New Zealand’s capital city in the dark about power protection
New Zealand has had its share of disaster this year. An earthquake rocked the South Island in September 2010, damaging buildings and flattening parked cars. In November, a lone contractor accidentally dug through two major power lines in the capital city of Wellington plunging its business district into darkness and leaving 4000 utility customers without power.
Traffic lights were out and many major websites down, including Kiwibank, New Zealand Post and Trade Me (an online auction business).
What’s interesting (and reported concisely in the NZherald.co.nz) is how various businesses were affected. Aside from the major bank’s website being down, retailers were forced to shut up shop and turn customers away for fear that they would steal stock from their darkened shops – even though, in many, computers and cash registers were still operating (presumably because they had UPS protection). Cafes too were forced to close on their busiest day of the week with no means of heating water to make drinks. A bakery lost the equivalent of £800 worth of baking that was in the oven at the time. The Trade Me online auction had 14,000 listings with 3,500 sellers due to close during the duration of the power failure.

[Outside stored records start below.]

(** * CrimsonBites front end: macro chart and plate saving

    A shallow embedding of
    - [src/frontend/src/components/nutritionHistory/MacroChart.jsx]
      ([getISOWeekDates], [CustomTooltip], [CustomXAxisTick],
      [MacroChart] with its [convertedData] and [xAxisInterval]), and
    - [src/frontend/src/App.jsx] ([getLocalDateString], [PrivateRoute],
      the tracker's [addToTracker], [removeFromTracker] and
      [clearTracker], [handleSavePlate] and the route table).

    JavaScript numbers are IEEE 754 binary64 values and are modelled by
    Rocq's primitive floats.  A valid [Date] object is modelled by the
    local calendar day it denotes, counted in days from 1970-01-01, with
    the day arithmetic of ECMA-262 (section "Time Values and Time
    Range"); the time of day, which [setDate] keeps, is left out.
    Objects decoded from JSON are finite maps from property names to
    primitive values.  Of date-fns the model has [format] with the two
    patterns the file uses and [parseISO] on calendar dates written
    YYYY-MM-DD; [parseISO] on any other string is a parameter.  The
    routes are modelled by what each route's element renders, with the
    matching of a location to a route as React Router does it for the
    paths the file spells out. *)

From Stdlib Require Import ZArith Lia List Bool String Ascii.
From Stdlib Require Import Floats.
From stdpp Require Import base option list gmap strings.
Import ListNotations.

Local Open Scope Z_scope.

(** ** ECMAScript day arithmetic *)

Module JSDate.

(** A [Date] as the local calendar day it falls on. *)
Definition Date := Z.

(** ECMA-262 [DaysInYear]. *)
Definition DaysInYear (y : Z) : Z :=
  if negb (y mod 4 =? 0) then 365
  else if negb (y mod 100 =? 0) then 366
  else if negb (y mod 400 =? 0) then 365
  else 366.

Definition InLeapYear (y : Z) : Z := DaysInYear y - 365.

(** ECMA-262 [DayFromYear]: the day number of January 1 of year [y]. *)
Definition DayFromYear (y : Z) : Z :=
  365 * (y - 1970) + (y - 1969) / 4 - (y - 1901) / 100 + (y - 1601) / 400.

(** ECMA-262 [YearFromTime]: the largest [y] with [DayFromYear y <= d].
    The mean Gregorian year has 146097/400 days, which gives an
    estimate that is off by at most one. *)
Definition YearFromDay (d : Z) : Z :=
  let y := 1970 + (400 * d) / 146097 in
  if d <? DayFromYear y then y - 1
  else if DayFromYear (y + 1) <=? d then y + 1
  else y.

Definition DayWithinYear (d : Z) : Z := d - DayFromYear (YearFromDay d).

(** Days of the year before month [m] (0 = January), [leap] being 0 or 1. *)
Definition monthStart (m leap : Z) : Z :=
  match m with
  | 0 => 0
  | 1 => 31
  | 2 => 59 + leap
  | 3 => 90 + leap
  | 4 => 120 + leap
  | 5 => 151 + leap
  | 6 => 181 + leap
  | 7 => 212 + leap
  | 8 => 243 + leap
  | 9 => 273 + leap
  | 10 => 304 + leap
  | _ => 334 + leap
  end.

(** ECMA-262 [MonthFromTime]. *)
Definition MonthFromDay (d : Z) : Z :=
  let w := DayWithinYear d in
  let leap := InLeapYear (YearFromDay d) in
  if w <? 31 then 0
  else if w <? 59 + leap then 1
  else if w <? 90 + leap then 2
  else if w <? 120 + leap then 3
  else if w <? 151 + leap then 4
  else if w <? 181 + leap then 5
  else if w <? 212 + leap then 6
  else if w <? 243 + leap then 7
  else if w <? 273 + leap then 8
  else if w <? 304 + leap then 9
  else if w <? 334 + leap then 10
  else 11.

Newly elected Mayor Celia Wade-Brown immediately called an investigation into how this could possibly happen in a capital city and is quoted as saying that she would “investigate whether the city needed an uninterruptible power supply (UPS) to provide constant emergency power.”
Unfortunately, disaster cannot be avoided but unnecessary downtime can. Shops, for example, that have UPS power protection for tills and computers, should also have emergency lighting. There’s little point protecting point-of-sale equipment if people can’t try on clothes if the mains power goes down. Without emergency lighting, you might as well shut up shop.
Lastly, the question should not be “whether” UPS protection is required but rather “what sort of UPS protection do we need in the business district of our capital city”.